Again? Didn’t we dance this dance the other night…
I thought we had an understanding, you and me. I would take better care of myself, exercise every day, get outside every day, limit caffeine, eat real food, drink water. Okay, I’m not perfect but I’m better than I was. Yes, yes, I had coffee today, which for the record, was gross and I only drank 1/3 of it. It was SUPPOSED to be steeped tea. What happens when you go to the drive-thru…you get SCREWED at the drive-thru…
I’m not drinking as much water as I should…but I’m drinking some.
So, how about your end of the bargain, eh?

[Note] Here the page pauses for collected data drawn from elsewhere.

(** What the struct visitor finds for one field. *)
Inductive slot : Type :=
| Present (v : value)
| AbsentKey    (** an object without that key *)
| AbsentElem.  (** an array that is too short *)

Definition key_slot (v : value) (name : string) : slot :=
  match jget v name with Some x => Present x | None => AbsentKey end.

Definition de_struct (names : list string) (v : value) : option (list slot) :=
  match kind v with
  | KObject => Some (map (key_slot v) names)
  | KArray =>
      xs ← as_array v;
      if decide (length names < length xs)%nat then None
      else Some (map Present xs ++ replicate (length names - length xs) AbsentElem)
  | _ => None
  end.

(** A field with no attribute. *)
Definition de_req {A} (dec : value -> option A) (s : slot) : option A :=
  match s with Present x => dec x | _ => None end.

(** [Option<A>]: [null] is [None]. *)
Definition de_nullable {A} (dec : value -> option A) (x : value) : option (option A) :=
  if is_null x then Some None else Some <$> dec x.

(** An [Option<A>] field with no attribute: a missing key reads [None]. *)
Definition de_opt {A} (dec : value -> option A) (s : slot) : option (option A) :=
  match s with
  | Present x => de_nullable dec x
  | AbsentKey => Some None
  | AbsentElem => None
  end.

(** A field with [#[serde(default)]] (or [default = "f"]). *)
Definition de_default {A} (d : A) (dec : value -> option A) (s : slot) : option A :=
  match s with Present x => dec x | _ => Some d end.
(* ===== verification/Sessions.v ===== *)
(** * The run-scoped ledger of CLI sessions

    crates/engine-core/src/sessions.rs: one [ClaudeSession] per invocation,
    appended under [metadata.claude_sessions], read back by skipping malformed
    entries, and rolled up into [LedgerTotals]. *)

From S2P Require Import Prelude Json Contract.

Local Open Scope string_scope.
Local Open Scope list_scope.

Definition SESSIONS_METADATA_KEY : string := "claude_sessions".

Record ClaudeSession := mkClaudeSession {
  ses_node : string;
  session_id : option string;
  ses_ok : bool;
  ses_cost_usd : f64;
  ses_input_tokens : Z;
  ses_output_tokens : Z;
  cache_read_input_tokens : Z;
  cache_creation_input_tokens : Z;
  ses_model : string;
  ses_started_at : option string;
  cost_known : bool
}.

Definition default_cost_known : bool := true.

Record LedgerTotals := mkLedgerTotals {
  invocations : Z;
  lt_cost_usd : f64;
  lt_input_tokens : Z;
  lt_output_tokens : Z;
  lt_cache_read : Z;
  lt_cache_creation : Z;
  unknown_cost_invocations : Z
}.

Definition LedgerTotals_default : LedgerTotals := mkLedgerTotals 0 f64_zero 0 0 0 0 0.

(** The body of [ledger_totals]'s fold. *)
Definition ledger_add (acc : LedgerTotals) (s : ClaudeSession) : LedgerTotals :=
  mkLedgerTotals
    (u64_add (invocations acc) 1)
    (f64_add (lt_cost_usd acc) (ses_cost_usd s))
    (u64_add (lt_input_tokens acc) (ses_input_tokens s))
    (u64_add (lt_output_tokens acc) (ses_output_tokens s))
    (u64_add (lt_cache_read acc) (cache_read_input_tokens s))
    (u64_add (lt_cache_creation acc) (cache_creation_input_tokens s))
    (if cost_known s then unknown_cost_invocations acc
     else u64_add (unknown_cost_invocations acc) 1).

Section Sessions.
Context {X : Extern}.

Definition session_fields : list string :=
  ["node"; "session_id"; "ok"; "cost_usd"; "input_tokens"; "output_tokens";
   "cache_read_input_tokens"; "cache_creation_input_tokens"; "model"; "started_at";
   "cost_known"].

Definition session_to_json (s : ClaudeSession) : value := json_object
  [("node", jstr (ses_node s));
   ("session_id", json_opt jstr (session_id s));
   ("ok", jbool (ses_ok s));
   ("cost_usd", jf64 (ses_cost_usd s));
   ("input_tokens", ju64 (ses_input_tokens s));
   ("output_tokens", ju64 (ses_output_tokens s));
   ("cache_read_input_tokens", ju64 (cache_read_input_tokens s));
   ("cache_creation_input_tokens", ju64 (cache_creation_input_tokens s));
   ("model", jstr (ses_model s));
   ("started_at", json_opt jstr (ses_started_at s));
   ("cost_known", jbool (cost_known s))].

Definition session_of_json (v : value) : option ClaudeSession :=
  s ← de_struct session_fields v;
  match s with
  | [fnode; fsid; fok; fcost; fin; fout; fread; fcreate; fmodel; fstart; fknown] =>
      node ← de_req as_str fnode;
      sid ← de_default None (de_nullable as_str) fsid;
      ok ← de_req as_bool fok;
      cost ← de_default f64_zero as_f64 fcost;
      inp ← de_default 0%Z as_u64 fin;
      out ← de_default 0%Z as_u64 fout;
      rd ← de_default 0%Z as_u64 fread;
      cr ← de_default 0%Z as_u64 fcreate;
      model ← de_default "" as_str fmodel;
      start ← de_default None (de_nullable as_str) fstart;
      known ← de_default default_cost_known as_bool fknown;
      Some (mkClaudeSession node sid ok cost inp out rd cr model start known)
  | _ => None
  end.

Definition append_session (metadata : value) (s : ClaudeSession) : value :=
  push_entry metadata SESSIONS_METADATA_KEY (session_to_json s).

Definition seed_sessions (metadata : value) (ss : list ClaudeSession) : value :=
  jset (ensure_object metadata) SESSIONS_METADATA_KEY (jarray (map session_to_json ss)).

Definition read_sessions (metadata : value) : list ClaudeSession :=
  read_entries session_of_json metadata SESSIONS_METADATA_KEY.

Definition read_session_ids (metadata : value) : list string :=
  omap session_id (read_sessions metadata).

Definition ledger_totals (metadata : value) : LedgerTotals :=
  foldl ledger_add LedgerTotals_default (read_sessions metadata).

(** What survives the wire: token counts in range, a finite cost. *)
Definition session_wire_ok (s : ClaudeSession) : Prop :=
  f64_is_finite (ses_cost_usd s) = true /\
  u64_ok (ses_input_tokens s) /\ u64_ok (ses_output_tokens s) /\
  u64_ok (cache_read_input_tokens s) /\ u64_ok (cache_creation_input_tokens s).
End Sessions.

Section SessionFacts.
Context {X : Extern} {HX : ExternLaws X}.

Lemma session_roundtrip (s : ClaudeSession) :
  session_wire_ok s -> session_of_json (session_to_json s) = Some s.
Proof.
  intros (Hc & ? & ? & ? & ?). unfold session_of_json, session_to_json.
  rewrite de_struct_object. cbn. json_simpl.
  rewrite !de_nullable_json_opt_str, as_f64_f64, !as_u64_u64 by done. by destruct s.
Qed.

(** A cost that is not a number is written as [null], which no longer reads
    as an [f64]: the entry is malformed. *)
Lemma session_nonfinite_unreadable (s : ClaudeSession) :
  f64_is_finite (ses_cost_usd s) = false -> session_of_json (session_to_json s) = None.
Proof.
  intros Hc. unfold session_of_json, session_to_json. rewrite de_struct_object. cbn.
  json_simpl. rewrite !de_nullable_json_opt_str. cbn.
  rewrite as_f64_kind; [done|]. by rewrite kind_f64, Hc.
Qed.

Lemma read_sessions_append m s :
  session_wire_ok s -> read_sessions (append_session m s) = read_sessions m ++ [s].
Proof.
  intros Hs. unfold read_sessions, append_session. rewrite read_entries_push.
  simpl. by rewrite session_roundtrip.
Qed.

Lemma read_sessions_foldl_append m ss :
  Forall session_wire_ok ss ->
  read_sessions (foldl append_session m ss) = read_sessions m ++ ss.
Proof.
  intros H. revert m. induction H as [|s ss Hs _ IH]; intros m; simpl; [by rewrite app_nil_r|].
  rewrite IH, read_sessions_append by done. by rewrite <- app_assoc.
Qed.

Lemma read_sessions_seed m ss :
  Forall session_wire_ok ss -> read_sessions (seed_sessions m ss) = ss.
Proof.
  intros H. unfold read_sessions, seed_sessions. rewrite read_entries_stamp_array.
  induction H as [|s ss Hs _ IH]; simpl; [done|].
  rewrite session_roundtrip by done. f_equal. apply IH.
Qed.

Lemma kind_append_session m s : kind (append_session m s) = KObject.
Proof. apply kind_push_entry. Qed.

Lemma jget_append_session_ne m s k :
  k <> SESSIONS_METADATA_KEY -> jget (append_session m s) k = jget m k.
Proof. intros H. by apply jget_push_entry_ne. Qed.

Lemma jget_foldl_append_session_ne m ss k :
  k <> SESSIONS_METADATA_KEY -> jget (foldl append_session m ss) k = jget m k.
Proof.
  intros H. revert m. induction ss as [|s ss IH]; intros m; simpl; [done|].
  by rewrite IH, jget_append_session_ne.
Qed.
End SessionFacts.

(** ** The property *)

(** Token counts are [u64]s, which the type guarantees. *)
Definition session_u64_ok (s : ClaudeSession) : Prop :=
  u64_ok (ses_input_tokens s) /\ u64_ok (ses_output_tokens s) /\
  u64_ok (cache_read_input_tokens s) /\ u64_ok (cache_creation_input_tokens s).

Section SessionProperty.
Context {X : Extern} {HX : ExternLaws X}.

Definition survives (s : ClaudeSession) : bool := f64_is_finite (ses_cost_usd s).

Lemma read_sessions_append_any m s :
  session_u64_ok s ->
  read_sessions (append_session m s) = read_sessions m ++ (if survives s then [s] else []).
Proof.
  intros Hs. unfold survives. destruct (f64_is_finite (ses_cost_usd s)) eqn:E.
  - apply read_sessions_append. by split.
  - unfold read_sessions, append_session. rewrite read_entries_push. simpl.
    by rewrite session_nonfinite_unreadable.
Qed.

(** The session ledger is append-only and lossless for finite costs.
    After any sequence of appends to any [metadata] (an object or not) the
    ledger reads back what it held, then the appended sessions in order,
    minus those whose cost is not a finite number, which are silently
    skipped; the totals are the running sums of exactly what reads back, so
    they do not depend on how the appends are grouped. *)
Theorem sessions_ledger_spec m ss :
  Forall session_u64_ok ss ->
  let kept := filter (fun s => survives s = true) ss in
  read_sessions (foldl append_session m ss) = read_sessions m ++ kept /\
  read_session_ids (foldl append_session m ss) = read_session_ids m ++ omap session_id kept /\
  ledger_totals (foldl append_session m ss) = foldl ledger_add (ledger_totals m) kept.
Proof.
  intros H kept.
  assert (E : read_sessions (foldl append_session m ss) = read_sessions m ++ kept).
  { unfold kept. clear kept. revert m. induction H as [|s ss Hs _ IH]; intros m; simpl.
    { by rewrite app_nil_r. }
    rewrite IH, read_sessions_append_any, filter_cons by done.
    destruct (survives s); simpl; by rewrite <- app_assoc. }
  split; [done|]. unfold read_session_ids, ledger_totals. rewrite E.
  by rewrite omap_app, foldl_app.
Qed.
End SessionProperty.

Module SessionModel.
Definition session (id : string) (cost : f64) : ClaudeSession :=
  mkClaudeSession "Plan" (Some id) true cost 10 20 30 40 "model" None true.
End SessionModel.

Lemma sessions_ledger_spec_witness :
  read_session_ids (X := JsonModel.extern)
    (foldl append_session jnull
       [SessionModel.session "s1" (f64_of_Z 2); SessionModel.session "s2" SpecFloat.S754_nan;
        SessionModel.session "s3" f64_zero]) = ["s1"; "s3"].
Proof.
  destruct (sessions_ledger_spec (X := JsonModel.extern) jnull
       [SessionModel.session "s1" (f64_of_Z 2); SessionModel.session "s2" SpecFloat.S754_nan;
        SessionModel.session "s3" f64_zero]) as (_ & -> & _); [repeat constructor; simpl; done|].
  reflexivity.
Defined.
(* ===== verification/Budget.v ===== *)
(** * Spend accounting and the pre-dispatch budget gate

    crates/engine-core/src/budget.rs: [BudgetLedger] (one run, folded per node),
    [CampaignLedger] (one chain, folded per step) and their shared cap
    evaluation; with the two readers of crates/engine-core/src/workflow.rs that
    pull a node's cost and cache tokens out of its output. *)

From Stdlib Require Import SpecFloat.
From S2P Require Import Prelude Json Contract.

Local Open Scope string_scope.
Local Open Scope list_scope.

Record Budget := mkBudget {
  max_total_tokens : option Z;
  max_cost_usd : option f64
}.

Inductive BudgetHaltReason :=
| TotalTokens (spent limit : Z)
| CostUsd (spent limit : f64).

Definition cap_name (r : BudgetHaltReason) : string :=
  match r with TotalTokens _ _ => "max_total_tokens" | CostUsd _ _ => "max_cost_usd" end.

Inductive BudgetDecision := Allow | Halt (r : BudgetHaltReason).

Definition evaluate_budget (budget : option Budget) (total_tokens : Z) (total_cost_usd : f64)
  : BudgetDecision :=
  match budget with
  | None => Allow
  | Some b =>
      match max_total_tokens b with
      | Some limit =>
          if (limit <=? total_tokens)%Z then Halt (TotalTokens total_tokens limit)
          else match max_cost_usd b with
               | Some limit => if f64_ge total_cost_usd limit
                               then Halt (CostUsd total_cost_usd limit) else Allow
               | None => Allow
               end
      | None =>
          match max_cost_usd b with
          | Some limit => if f64_ge total_cost_usd limit
                          then Halt (CostUsd total_cost_usd limit) else Allow
          | None => Allow
          end
      end
  end.

Record BudgetLedger := mkBudgetLedger {
  total_tokens : Z;
  total_cost_usd : f64;
  has_unknown_cost_node : bool
}.
(** Requesting a suspension panics exactly when [metadata.suspension] is
    present and is neither an object nor [null]; otherwise the request is
    visible to the walk with the reason that was asked for, the reason-less
    form clearing any reason left by an earlier request, and no sibling key
    of the metadata changes. *)
Theorem request_suspension_spec m r :
  (request_suspension m = None <-> ~ marker_indexable m) /\
  (forall m', request_suspension m = Some m' ->
     suspension_requested m' = true /\ requested_reason m' = SuspendNode /\
     forall k, k <> SUSPENSION_METADATA_KEY -> jget m' k = jget m k) /\
  (request_suspension_with_reason m r = None <-> ~ marker_indexable m) /\
  (forall m', request_suspension_with_reason m r = Some m' ->
     suspension_requested m' = true /\ requested_reason m' = r /\
     forall k, k <> SUSPENSION_METADATA_KEY -> jget m' k = jget m k).
Proof.
  assert (Hgen : forall p req, (forall m, req m =
      let m := ensure_object m in
      match jget m SUSPENSION_METADATA_KEY with
      | Some existing => u ← index_set existing "requested" (jbool true);
                         u ← index_set u "pending_reason" p;
                         Some (jset m SUSPENSION_METADATA_KEY u)
      | None => Some (jset m SUSPENSION_METADATA_KEY (fresh_request p)) end) ->
    (req m = None <-> ~ marker_indexable m) /\
    (forall m', req m = Some m' -> suspension_requested m' = true /\
       requested_reason m' = default SuspendNode (reason_of_json p) /\
       forall k, k <> SUSPENSION_METADATA_KEY -> jget m' k = jget m k)).
  { intros p req Hreq. specialize (Hreq m). simpl in Hreq. rewrite jget_ensure_object in Hreq.
    assert (Hsome : marker_indexable m -> exists u,
      req m = Some (jset (ensure_object m) SUSPENSION_METADATA_KEY u) /\
      jget u "requested" = Some (jbool true) /\ jget u "pending_reason" = Some p).
    { intros Hm. destruct (request_marker m p Hm) as (u & Hu & H1 & H2). exists u.
      split; [|done]. rewrite Hreq. destruct (jget m SUSPENSION_METADATA_KEY); [|by simplify_eq].
      apply bind_Some in Hu as (x & -> & Hx). simpl. by rewrite Hx. }
    assert (Hnone : req m <> None -> marker_indexable m).
    { intros Hn v Hv. rewrite Hreq, Hv in Hn. unfold index_set in Hn.
      destruct (kind v); simpl in Hn; auto; by destruct Hn. }
    split; [split|].
    - intros Hn Hm. destruct (Hsome Hm) as (u & ? & _). congruence.
    - intros Hm. destruct (req m) eqn:E; [|done]. destruct Hm. by apply Hnone.
    - intros m' Hm'. assert (Hm : marker_indexable m) by (apply Hnone; congruence).
      destruct (Hsome Hm) as (u & Hu & H1 & H2). rewrite Hu in Hm'. injection Hm' as <-.
      unfold suspension_requested, requested_reason. rewrite jget_stamp. simpl.
      rewrite H1, H2. simpl. rewrite as_bool_bool. split_and!; [done..|].
      intros k Hk. by apply jget_stamp_ne. }
  destruct (Hgen jnull request_suspension) as [Ha Hb]; [done|].
  destruct (Hgen (reason_to_json r) (fun m => request_suspension_with_reason m r)) as [Hc Hd];
    [done|].
  split_and!; [done| |done|].
  - intros m' H. destruct (Hb m' H) as (? & Hr & ?). split_and!; [done| |done].
    rewrite Hr. unfold reason_of_json. by rewrite enum_variant_kind by (rewrite kind_null; done).
  - intros m' H. destruct (Hd m' H) as (? & Hr & ?). split_and!; [done| |done].
    by rewrite Hr, reason_roundtrip.
Qed.
Lemma dfs_inv_enter marks stack id :
  dfs_inv (marks, stack) -> marks !! id = None ->
  dfs_inv (<[id := InProgress]> marks, stack ++ [id]).
Proof.
  intros [H1 H2 H3] Hn. simpl in *. constructor; simpl.
  - intros x y. rewrite !lookup_insert. repeat case_decide; subst; naive_solver.
  - intros x. rewrite elem_of_app, list_elem_of_singleton, lookup_insert, <- H2.
    case_decide; subst; naive_solver.
  - intros x. rewrite lookup_insert. case_decide; [done|]. apply H3.
Qed.

Lemma dfs_inv_leave marks stack id :
  dfs_inv (marks, stack ++ [id]) -> id ∉ stack ->
  (forall y, nr id y -> marks !! y = Some Done) ->
  dfs_inv (<[id := Done]> marks, stack).
Proof.
  intros [H1 H2 H3] Hns Hd. simpl in *.
  assert (Hid : marks !! id = Some InProgress) by (apply H2; set_solver).
  constructor; simpl.
  - intros x y. rewrite !lookup_insert. repeat case_decide; subst; naive_solver.
  - intros x. rewrite lookup_insert. case_decide; subst; [naive_solver|].
    rewrite H2. set_solver.
  - intros x. rewrite lookup_insert. case_decide; subst; [|apply H3]. intros _ Hc.
    assert (Hcl : forall a b, tc nr a b -> marks !! a = Some Done -> marks !! b = Some Done).
    { induction 1; eauto. }
    assert (marks !! x = Some Done); [|congruence].
    inversion Hc as [? ? He|? y ? He Hy]; subst; [by apply Hd|]. by eapply Hcl; [|apply Hd].
Qed.

Lemma removelast_snoc {A} (l : list A) x : removelast (l ++ [x]) = l.
Proof. by rewrite removelast_app, app_nil_r by done. Qed.

Lemma nr_edge_router x y : is_router registry x = true -> ~ nr x y.
Proof. intros H [H' _]. congruence. Qed.

(** Enough fuel is one level per unmarked node. *)
Lemma dfs_visit_spec fuel id st :
  (unmarked st.1 <= fuel)%nat -> id ∈ universe schema -> dfs_inv st ->
  st.1 !! id = None -> chain nr (st.2 ++ [id]) ->
  visited_ok st [id] (dfs_visit registry schema fuel id st).
Proof.
  revert id st. induction fuel as [|f IH]; intros id [marks stack] Hf Hu Hi Hn Hc; simpl in *.
  { pose proof (unmarked_insert marks id Done Hu Hn). lia. }
  pose proof (dfs_inv_enter marks stack id Hi Hn) as Hi1.
  assert (Hns : id ∉ stack) by (intros H%(di_stack _ Hi); simpl in H; congruence).
  assert (Hleave : forall m, dfs_inv (m, stack ++ [id]) -> dom (<[id:=InProgress]> marks) ⊆ dom m ->
    (forall y, nr id y -> m !! y = Some Done) ->
    visited_ok (marks, stack) [id] (Some (Ok (<[id:=Done]> m, removelast (stack ++ [id]))))).
  { intros m Hm Hd Hy. left. rewrite removelast_snoc. eexists. split_and!; [done|..].
    - by apply dfs_inv_leave.
    - simpl. set_solver.
    - intros n ->%list_elem_of_singleton. apply lookup_insert_eq. }
  destruct (is_router registry id) eqn:Er; simpl.
  { apply Hleave; [done..|]. intros y Hy. by destruct (nr_edge_router id y). }
  destruct (visit_all_spec (dfs_visit registry schema f) (declared_edges schema id)
    (<[id:=InProgress]> marks, stack ++ [id])) as [(m' & -> & Hi' & Hd & Ht)|(p & -> & Hp)];
    [done| | |simpl in *|right; eauto].
  - intros n Hn'. split; [by eapply edge_universe|]. simpl. apply chain_snoc; [done|]. by split.
  - intros n st' Hnu Hi' Hnm Hch Hle. apply IH; [|done..]. simpl in Hle.
    pose proof (unmarked_insert marks id InProgress Hu Hn). lia.
  - apply Hleave; [done..|]. intros y [_ Hy]. by apply Ht.
Qed.

Lemma declared_in_universe x : is_Some (schema_nodes schema !! x) -> x ∈ universe schema.
Proof. intros H%elem_of_dom. unfold universe. set_solver. Qed.

Lemma check_cycles_from_spec starts marks :
  (forall s, s ∈ starts -> s ∈ universe schema) -> dfs_inv (marks, []) ->
  (check_cycles_from registry schema starts marks = Some (Ok tt) /\
     forall s, s ∈ starts \/ marks !! s = Some Done -> ~ tc nr s s) \/
  (exists path, check_cycles_from registry schema starts marks = Some (Err (Cycle path)) /\
     cycle_path path).
Proof.
  revert marks. induction starts as [|s starts IH]; intros marks Hs Hi; cbn [check_cycles_from].
  { left. split; [done|]. intros x [?%not_elem_of_nil|Hx]; [done|]. by apply (di_acyclic _ Hi). }
  assert (Hs' : forall x, x ∈ starts -> x ∈ universe schema) by (intros x Hx; apply Hs; by right).
  destruct (marks !! s) as [mk|] eqn:Em.
  - assert (mk = Done) as ->.
    { destruct mk; [|done]. by apply (di_stack _ Hi), not_elem_of_nil in Em. }
    destruct (IH marks Hs' Hi) as [[-> H]|?]; [left|by right]. split; [done|].
    intros x [[->|Hx]%elem_of_cons|Hx]; apply H; auto.
  - destruct (dfs_visit_spec (dfs_fuel schema) s (marks, [])) as [(m' & -> & Hi' & Hd & Ht)|(p & -> & Hp)];
      [|apply Hs; left|done..| |right; by exists p].
    + unfold dfs_fuel, unmarked. simpl. etrans; [apply subseteq_size|apply Nat.le_succ_diag_r].
      set_solver.
    + simpl. destruct (IH m' Hs' Hi') as [[-> H]|?]; [left|by right]. split; [done|].
      intros x [[->|Hx]%elem_of_cons|Hx]; apply H; [|auto|].
      * right. apply Ht. left.
      * right. by apply (done_kept (marks, []) (m', [])).
Qed.

Lemma check_cycles_spec :
  (check_cycles registry schema = Some (Ok tt) /\ acyclic registry schema) \/
  (exists path, check_cycles registry schema = Some (Err (Cycle path)) /\ cycle_path path).
Proof.
  unfold check_cycles.
  destruct (check_cycles_from_spec (declared_sorted schema) ∅) as [[-> H]|?]; [|split|left|by right].
  - intros s Hs%declared_sorted_elem. by apply declared_in_universe.
  - intros x y. simpl. by rewrite lookup_empty.
  - intros x. simpl. rewrite lookup_empty. set_solver.
  - intros x. simpl. by rewrite lookup_empty.
  - split; [done|]. intros x Hx. apply (H x); [|done]. left. apply declared_sorted_elem.
    assert (exists y, nr x y) as [y [_ Hy]] by (inversion Hx; eauto).
    unfold edge, declared_edges in Hy. destruct (schema_nodes schema !! x); [eauto|].
    by apply not_elem_of_nil in Hy.
Qed.

Definition fan_out_ok : Prop :=
  forall id c, schema_nodes schema !! id = Some c ->
    (length (connections c) <= 1)%nat \/ is_router registry id = true.

Lemma check_fan_out_spec l :
  (check_fan_out registry l = Ok tt /\
     forall id c, (id, c) ∈ l -> (length (connections c) <= 1)%nat \/ is_router registry id = true) \/
  (exists id c, (id, c) ∈ l /\ (1 < length (connections c))%nat /\ is_router registry id = false /\
     check_fan_out registry l = Err (NonRouterFanOut id (length (connections c)))).
Proof.
  induction l as [|[id c] l IH]; simpl; [left; split; [done|]; set_solver|].
  destruct (Nat.ltb_spec 1 (length (connections c))) as [Hl|Hl]; simpl;
    [destruct (is_router registry id) eqn:Er; simpl|].
  2: { right. exists id, c. split_and!; [left|done..]. }
  all: destruct IH as [[-> H]|(id' & c' & ? & ? & ? & ->)];
    [left; split; [done|]; intros id' c' [[= -> ->]|Hx]%elem_of_cons; [auto with lia|by apply H]
    |right; exists id', c'; split_and!; [by right|done..]].
Qed.
(** At its boundary the hop was not cancelled, within the budget and not paused,
    in this order, its node is registered, and [node_context] ran that node on
    the context of the boundary, failing or not. *)
Definition hop_ran (wf : Workflow) (o : RunOptions) (h : Hop) (failed : bool) : Prop :=
  exists w1 w2 node tr,
    poll (cancellation_token o) (h_world h) = (false, w1, []) /\
    check (h_ledger h) (opt_budget o) = Allow /\
    poll (pause_signal o) w1 = (false, w2, []) /\
    registry wf !! h_id h = Some node /\
    node_context on_progress node (h_before h) w2 = ((h_after h, failed), h_left h, tr).
(** Where the walk stands after its hops: the node to go to, and with what.  The
    successor is the router's answer to the context and the world the node
    left, or the first connection the schema declares; the node's usage, as that
    context records it, is in the ledger. *)
Definition stands (wf : Workflow) (current : option string) (ctx : TaskContext) (l : BudgetLedger) (w : W)
    (hops : list Hop) : option string * TaskContext * BudgetLedger * W :=
  match last hops with
  | None => (current, ctx, l, w)
  | Some h =>
      (match registry wf !! h_id h with
       | Some node => match as_router node with
                      | Some route => dispatch_route route (h_after h) (h_left h)
                      | None => next_after (schema wf) (h_id h)
                      end
       | None => None
       end, h_after h, record_node (h_after h) (h_ledger h) (h_id h), h_left h)
  end.
(** A hop from where the walk stands. *)
Definition hops_from (pos : option string * TaskContext * BudgetLedger * W) (h : Hop) : Prop :=
  pos = (Some (h_id h), h_before h, h_ledger h, h_world h).
(** Each hop starts where the ones before it left the walk, none of which failed
    or was followed by a suspension that could be honoured. *)
Definition hops_chain (wf : Workflow) (o : RunOptions) current ctx l w (hops : list Hop) : Prop :=
  forall pre h post, hops = pre ++ h :: post ->
    hops_from (stands wf current ctx l w pre) h /\ (exists failed, hop_ran wf o h failed) /\
    (post <> [] -> hop_ran wf o h false /\ suspension_requested (metadata (h_after h)) = false).
(** ** Witnesses *)

Module OperatorModel.
(** A hash that is the identity, so that no collision exists. *)
Definition sha (s : string) : string := s.
Definition opts : list OperatorResponseOption := [mkOption "approve" "Approve"; mkOption "reject" "Reject"].
Definition built : OperatorPayload := OperatorPayload_new sha "gate-1" "original" opts.
Definition mutated : OperatorPayload :=
  mkOperatorPayload "gate-1" "mutated" opts (digest built).
Definition tight : OperatorPayloadLimits := mkLimits 3 2 20 40.
End OperatorModel.

Lemma digest_binds_witness :
  digest_matches OperatorModel.sha OperatorModel.built = true /\
  digest_matches OperatorModel.sha OperatorModel.mutated = false.
Proof.
  assert (H : forall s, String.eqb s "original" || String.eqb s "mutated" = true ->
              rendered_fits s OperatorModel.opts).
  { intros s Hs. apply orb_true_iff in Hs as [->%String.eqb_eq | ->%String.eqb_eq];
      unfold rendered_fits, str_fits, u64_ok; simpl; split_and!; try done;
      repeat constructor; simpl; done. }
  split.
  - apply (digest_binds OperatorModel.sha "gate-1" "original" OperatorModel.opts OperatorModel.built);
      [by apply H|by apply H|reflexivity|by split].
  - destruct (digest_matches _ _) eqn:E; [|done]. exfalso.
    destruct (digest_binds OperatorModel.sha "gate-1" "original" OperatorModel.opts
                OperatorModel.mutated) as [_ Hm]; [by apply H|by apply H|reflexivity|].
    destruct (Hm E) as [[? _]|(x & y & Hxy & ?)]; done.
Defined.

If I do the aforementioned, you are supposed to blanket me with deep, restful sleep for at least 7 hours. I’ll even get up to use the bathroom if I can slip back into sleep. But not lately. Jackass.
I don’t understand the problem. Room is cool. Relatively dark. Bedding and pjs are clean. To Do list is made for tomorrow. Clothes are laid out. WHAT’S THE PROBLEM?
WHY can’t I shut off this brain of mine…no wonder it’s addled…can I get a dimmer switch installed?
ARGH!
Well, as I’m not getting answers from you, I think I’ll do some research…maybe about dimmer switches… I’ll read my daily meditation and once I get my shoulders to come down from around my ears, I’ll go upstairs and try this blasted sleep thing again.
The problem is, if Insomnia decides to stick around…what’s my recourse? Afternoon nap? Back to sleeping pills? Ick.
*sigh*
*whimper*
*growl*
*sigh*
Okay, insomnia. I’m not (that) angry anymore…can we call it a truce? At least until the next full moon?